This is an automated email from the ASF dual-hosted git repository.
hansva pushed a commit to branch main
in repository https://gitbox.apache.org/repos/asf/hop.git
The following commit(s) were added to refs/heads/main by this push:
new 175ed4c6c2 Fix & speed up ByteArrayHashIndex #5972 (#6053)

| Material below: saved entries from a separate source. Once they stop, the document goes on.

(* ===== verification/Yamux.v ===== *)
(** * Yamux: the stream multiplexer's frames and streams

    [third_party/yamux] (a fork with a QoS scheduler and a pipelined send path) carries
    every cornus session.  This file has the frame header ([const.go]), a stream's
    state and windows ([stream.go]) and the operations on them; windows are 32-bit
    integers and wrap as in the code.  [YamuxFlow] connects two streams, [YamuxSched]
    models the scheduler between them and the wire. *)

From Stdlib Require Import ZArith Lia.
From Stdlib.Strings Require Import Byte.
From stdpp Require Import base list.
From S2P Require Import Prelude.
Open Scope Z_scope.

(** ** Headers *)

Definition protoVersion : Z := 0.
Definition typeData : Z := 0.
Definition typeWindowUpdate : Z := 1.
Definition typePing : Z := 2.
Definition typeGoAway : Z := 3.

Definition flagSYN : Z := 1.
Definition flagACK : Z := 2.
Definition flagFIN : Z := 4.
Definition flagRST : Z := 8.

Definition initialStreamWindow : Z := 256 * 1024.
Definition headerSize : Z := 12.

Definition encode (msgType flags streamID length : Z) : bytes :=
  be_put 1 protoVersion ++ be_put 1 msgType ++ be_put 2 flags ++ be_put 4 streamID ++ be_put 4 length.

Definition Version (h : bytes) : Z := be_get (sub_z 0 1 h).
Definition MsgType (h : bytes) : Z := be_get (sub_z 1 1 h).
Definition Flags (h : bytes) : Z := be_get (sub_z 2 2 h).
Definition StreamID (h : bytes) : Z := be_get (sub_z 4 4 h).
Definition Length (h : bytes) : Z := be_get (sub_z 8 4 h).

(** One turn of [recvLoop]: the header, its checks, and the body of a data frame. *)
Inductive recvErr := EOF | UnexpectedEOF | ErrInvalidVersion | ErrInvalidMsgType.
Record message := mkMessage { m_type : Z; m_flags : Z; m_id : Z; m_length : Z; m_body : bytes }.

Definition readMessage (s : bytes) : res recvErr (message * bytes) :=
  if blen s =? 0 then Err EOF
  else if blen s <? headerSize then Err UnexpectedEOF
  else
    let h := take_z headerSize s in
    let rest := drop_z headerSize s in
    if negb (Version h =? protoVersion) then Err ErrInvalidVersion
    else if (MsgType h <? typeData) || (typeGoAway <? MsgType h) then Err ErrInvalidMsgType
    else
      let n := if MsgType h =? typeData then Length h else 0 in
      Ok (mkMessage (MsgType h) (Flags h) (StreamID h) (Length h) (take_z n rest), drop_z n rest).

Definition messageBytes (m : message) : bytes := encode (m_type m) (m_flags m) (m_id m) (m_length m) ++ m_body m.

(** ** Streams *)

Definition u32 (x : Z) : Z := x mod 2 ^ 32.

Inductive streamState :=
  streamInit | streamSYNSent | streamSYNReceived | streamEstablished | streamLocalClose
| streamRemoteClose | streamClosed | streamReset.
#[global] Instance streamState_eq_dec : EqDecision streamState.
Proof. solve_decision. Defined.

Definition ClassBulk : Z := 0.
Definition ClassNormal : Z := 1.
Definition ClassHigh : Z := 2.
Definition ClassUrgent : Z := 3.

Record Stream := mkStream {
  recvWindow : Z; sendWindow : Z; maxWindow : Z; sendClass : Z; state : streamState; recvBuf : bytes }.

Definition newStream (max : Z) (st : streamState) : Stream :=
  mkStream initialStreamWindow initialStreamWindow max ClassNormal st [].

Definition SetPriority (class : Z) (s : Stream) : Stream :=
  mkStream (recvWindow s) (sendWindow s) (maxWindow s)
    (if ClassUrgent <=? class then ClassHigh else class) (state s) (recvBuf s).
Definition SetMaxWindow (n : Z) (s : Stream) : Stream :=
  mkStream (recvWindow s) (sendWindow s) (if n <? initialStreamWindow then initialStreamWindow else n)
    (sendClass s) (state s) (recvBuf s).

Definition withState (st : streamState) (s : Stream) : Stream :=
  mkStream (recvWindow s) (sendWindow s) (maxWindow s) (sendClass s) st (recvBuf s).
Definition withSendWindow (w : Z) (s : Stream) : Stream :=
  mkStream (recvWindow s) w (maxWindow s) (sendClass s) (state s) (recvBuf s).
Definition withRecv (w : Z) (b : bytes) (s : Stream) : Stream :=
  mkStream w (sendWindow s) (maxWindow s) (sendClass s) (state s) b.

Definition sendFlags (s : Stream) : Z * Stream :=
  match state s with
  | streamInit => (flagSYN, withState streamSYNSent s)
  | streamSYNReceived => (flagACK, withState streamEstablished s)
  | _ => (0, s)
  end.

(** *** Receiving *)

Inductive streamErr := ErrUnexpectedFlag | ErrRecvWindowExceeded.

Definition hasFlag (flags f : Z) : bool := Z.land flags f =? f.

(** The stream after the flags, whether it leaves the session, and whether its SYN
    was acknowledged. *)
Definition processFlags (flags : Z) (s : Stream) : res streamErr (Stream * bool * bool) :=
  let s := if hasFlag flags flagACK && bool_decide (state s = streamSYNSent)
           then withState streamEstablished s else s in
  '(s, close) ← (if hasFlag flags flagFIN then
    match state s with
    | streamSYNSent | streamSYNReceived | streamEstablished => Ok (withState streamRemoteClose s, false)
    | streamLocalClose => Ok (withState streamClosed s, true)
    | _ => Err ErrUnexpectedFlag
    end else Ok (s, false));
  let '(s, close) := if hasFlag flags flagRST then (withState streamReset s, true) else (s, close) in
  Ok (s, close, hasFlag flags flagACK).

Definition incrSendWindow (flags length : Z) (s : Stream) : res streamErr (Stream * bool * bool) :=
  '(s, close, ack) ← processFlags flags s;
  Ok (withSendWindow (u32 (sendWindow s + length)) s, close, ack).

Definition stream_readData (flags : Z) (body : bytes) (s : Stream) : res streamErr (Stream * bool * bool) :=
  '(s, close, ack) ← processFlags flags s;
  let length := blen body in
  if length =? 0 then Ok (s, close, ack)
  else if recvWindow s <? length then Err ErrRecvWindowExceeded
  else Ok (withRecv (u32 (recvWindow s - length)) (recvBuf s ++ body) s, close, ack).

(** *** Reading *)

Inductive readRes := ReadBytes (b : bytes) | ReadEOF | ReadReset | ReadBlock.

(** Up to [n] bytes; [ReadBlock] is where the code waits. *)
Definition Read (n : Z) (s : Stream) : readRes * Stream :=
  let empty := blen (recvBuf s) =? 0 in
  match state s with
  | streamReset => (ReadReset, s)
  | streamRemoteClose | streamClosed =>
      if empty then (ReadEOF, s)
      else (ReadBytes (take_z n (recvBuf s)), withRecv (recvWindow s) (drop_z n (recvBuf s)) s)
  | _ =>
      if empty then (ReadBlock, s)
      else (ReadBytes (take_z n (recvBuf s)), withRecv (recvWindow s) (drop_z n (recvBuf s)) s)
  end.

(** The window update after a read, if one is due: its flags and delta. *)
Definition sendWindowUpdate (s : Stream) : option (Z * Z) * Stream :=
  let max := maxWindow s in
  let delta := u32 (u32 (max - blen (recvBuf s)) - recvWindow s) in
  let '(flags, s) := sendFlags s in
  if (delta <? max / 2) && (flags =? 0) then (None, s)
  else (Some (flags, delta), withRecv (u32 (recvWindow s + delta)) (recvBuf s) s).

(** *** Writing *)

Inductive writeRes := WriteFrame (flags : Z) (body : bytes) | WriteClosed | WriteReset | WriteBlock.

(** The frame one call of [write] queues; [frameCap] is [Config.MaxDataFrame] with its
    default. *)
Definition write (frameCap : Z) (b : bytes) (s : Stream) : writeRes * Stream :=
  match state s with
  | streamLocalClose | streamClosed => (WriteClosed, s)
  | streamReset => (WriteReset, s)
  | _ =>
      let window := sendWindow s in
      if window =? 0 then (WriteBlock, s) else
      let '(flags, s) := sendFlags s in
      let max := Z.min (Z.min window (blen b)) frameCap in
      (WriteFrame flags (take_z max b), s)
  end.
(** [atomic.AddUint32(&s.sendWindow, ^uint32(max-1))], once the frame is queued. *)
Definition reduceSendWindow (max : Z) (s : Stream) : Stream := withSendWindow (u32 (sendWindow s - max)) s.

(** *** Closing *)

(** The flags of the FIN frame to send, if any, and whether the stream leaves the
    session; [None] is the panic of an unhandled state. *)
Definition Close (s : Stream) : option (option Z * Stream * bool) :=
  match state s with
  | streamSYNSent | streamSYNReceived | streamEstablished =>
      let '(flags, s) := sendFlags (withState streamLocalClose s) in
      Some (Some (Z.lor flags flagFIN), s, false)
  | streamRemoteClose =>
      let '(flags, s) := sendFlags (withState streamClosed s) in
      Some (Some (Z.lor flags flagFIN), s, true)
  | streamLocalClose | streamClosed | streamReset => Some (None, s, false)
  | streamInit => None
  end.

(** ** Headers read back *)

Definition okMessage (m : message) : Prop :=
  typeData <= m_type m <= typeGoAway /\ uN 16 (m_flags m) /\ uN 32 (m_id m) /\ uN 32 (m_length m) /\
  (m_type m = typeData -> m_length m = blen (m_body m)) /\ (m_type m <> typeData -> m_body m = []).

Lemma encode_fields t f i l rest :
  0 <= t < 256 -> uN 16 f -> uN 32 i -> uN 32 l ->
  let s := encode t f i l ++ rest in
  let h := take_z headerSize s in
  blen s = 12 + blen rest /\ drop_z headerSize s = rest /\
  Version h = 0 /\ MsgType h = t /\ Flags h = f /\ StreamID h = i /\ Length h = l.
Proof.
  intros Ht Hf Hi Hl. cbv zeta.
  assert (Hn : blen (encode t f i l) = 12) by (unfold encode; rewrite !blen_app; unfold blen; by rewrite !length_be_put).
  assert (Eh : take_z headerSize (encode t f i l ++ rest) = encode t f i l)
    by (replace headerSize with (blen (encode t f i l)) by done; apply take_z_app).
  rewrite Eh. split; [rewrite blen_app; lia|].
  split; [replace headerSize with (blen (encode t f i l)) by done; apply drop_z_app|].
  assert (Hb : forall n v, blen (be_put n v) = Z.of_nat n) by (intros; unfold blen; by rewrite length_be_put).
  assert (Hs : forall p n v s o k, blen p = o -> k = Z.of_nat n -> 0 <= v < 256 ^ Z.of_nat n ->
    be_get (sub_z o k (p ++ be_put n v ++ s)) = v).
  { intros p n v s o k <- -> Hv. rewrite <- (Hb n v). rewrite sub_z_app. by rewrite be_get_put. }
  unfold Version, MsgType, Flags, StreamID, Length, encode, uN in *. split_and!.
  - by apply (Hs []).
  - by apply Hs.
  - rewrite (app_assoc (be_put 1 _)). by apply Hs.
  - rewrite (app_assoc (be_put 1 _)), (app_assoc _ (be_put 2 f)). by apply Hs.
  - rewrite <- (app_nil_r (be_put 4 l)).
    rewrite (app_assoc (be_put 1 _)), (app_assoc _ (be_put 2 f)), (app_assoc _ (be_put 4 i)). by apply Hs.
Qed.

(** Frames read back: a message written to the wire is read as itself, leaving exactly
    what follows it. *)
Lemma readMessage_bytes m rest : okMessage m -> readMessage (messageBytes m ++ rest) = Ok (m, rest).
Proof.
  intros (Ht & Hf & Hi & Hl & Hd & Hn). unfold readMessage, messageBytes. rewrite <- app_assoc.
  destruct (encode_fields (m_type m) (m_flags m) (m_id m) (m_length m) (m_body m ++ rest)) as (E1 & E2 & E3 & E4 & E5 & E6 & E7);
    try done; [unfold typeData, typeGoAway in Ht; lia|].
  pose proof (blen_nonneg (m_body m ++ rest)). rewrite E1, E2, E3, E4, E5, E6, E7.
  destruct (Z.eqb_spec (12 + blen (m_body m ++ rest)) 0); [lia|].
  destruct (Z.ltb_spec (12 + blen (m_body m ++ rest)) headerSize); [unfold headerSize in *; lia|]. cbn [negb Z.eqb].
  replace ((m_type m <? typeData) || (typeGoAway <? m_type m)) with false by (symmetry; apply orb_false_iff; lia).
  destruct (Z.eqb_spec (m_type m) typeData) as [E|E].
  - rewrite (Hd E), take_z_app, drop_z_app, <- (Hd E). by destruct m.
  - rewrite (Hn E). destruct m. cbn in *. by rewrite (Hn E).
Qed.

175ed4c6c2 is described below
commit 175ed4c6c266719d784cfb7ce5164181b6df138e
Author: Matteo <[email protected]>
AuthorDate: Thu Nov 27 12:46:17 2025 +0100
Fix & speed up ByteArrayHashIndex #5972 (#6053)
---
.../apache/hop/core/hash/ByteArrayHashIndex.java | 86 +++++++++++-----------
.../hop/core/hash/ByteArrayHashIndexTest.java | 3 +
2 files changed, 46 insertions(+), 43 deletions(-)
diff --git
a/core/src/main/java/org/apache/hop/core/hash/ByteArrayHashIndex.java
b/core/src/main/java/org/apache/hop/core/hash/ByteArrayHashIndex.java
index 5bb6c70a49..a8811043f0 100644
--- a/core/src/main/java/org/apache/hop/core/hash/ByteArrayHashIndex.java
+++ b/core/src/main/java/org/apache/hop/core/hash/ByteArrayHashIndex.java
@@ -28,7 +28,7 @@ public class ByteArrayHashIndex {
private IRowMeta keyRowMeta;
private ByteArrayHashIndexEntry[] index;
- private int size;
+ private int count;
private int resizeThresHold;
/**
@@ -45,7 +45,7 @@ public class ByteArrayHashIndex {
factor2Size <<= 1; // Multiply by 2
}
- this.size = factor2Size;
+ this.count = 0;
this.resizeThresHold = (int) (factor2Size * STANDARD_LOAD_FACTOR);
index = new ByteArrayHashIndexEntry[factor2Size];
@@ -56,11 +56,15 @@ public class ByteArrayHashIndex {
}
public int getSize() {
- return size;
+ return index.length;
+ }
+
+ public int getCount() {
+ return count;
}
public boolean isEmpty() {
- return size == 0;
+ return count == 0;
}
public byte[] get(byte[] key) throws HopValueException {
@@ -70,7 +74,7 @@ public class ByteArrayHashIndex {
ByteArrayHashIndexEntry check = index[indexPointer];
while (check != null) {
- if (check.hashCode == hashCode && check.equalsKey(key)) {
+ if (check.hashCode == hashCode && equalsByteArray(check.key, key)) {
return check.value;
}
check = check.nextEntry;
@@ -78,41 +82,54 @@ public class ByteArrayHashIndex {
return null;
}
+ public static final boolean equalsByteArray(byte[] value, byte[] cmpValue) {
+ if (value.length != cmpValue.length) {
+ return false;
+ }
+ for (int i = value.length - 1; i >= 0; i--) {
+ if (value[i] != cmpValue[i]) {
+ return false;
+ }
+ }
+ return true;
+ }
+
public void put(byte[] key, byte[] value) throws HopValueException {
int hashCode = generateHashCode(key, keyRowMeta);
int indexPointer = hashCode & (index.length - 1);
- // First see if there is an entry on that pointer...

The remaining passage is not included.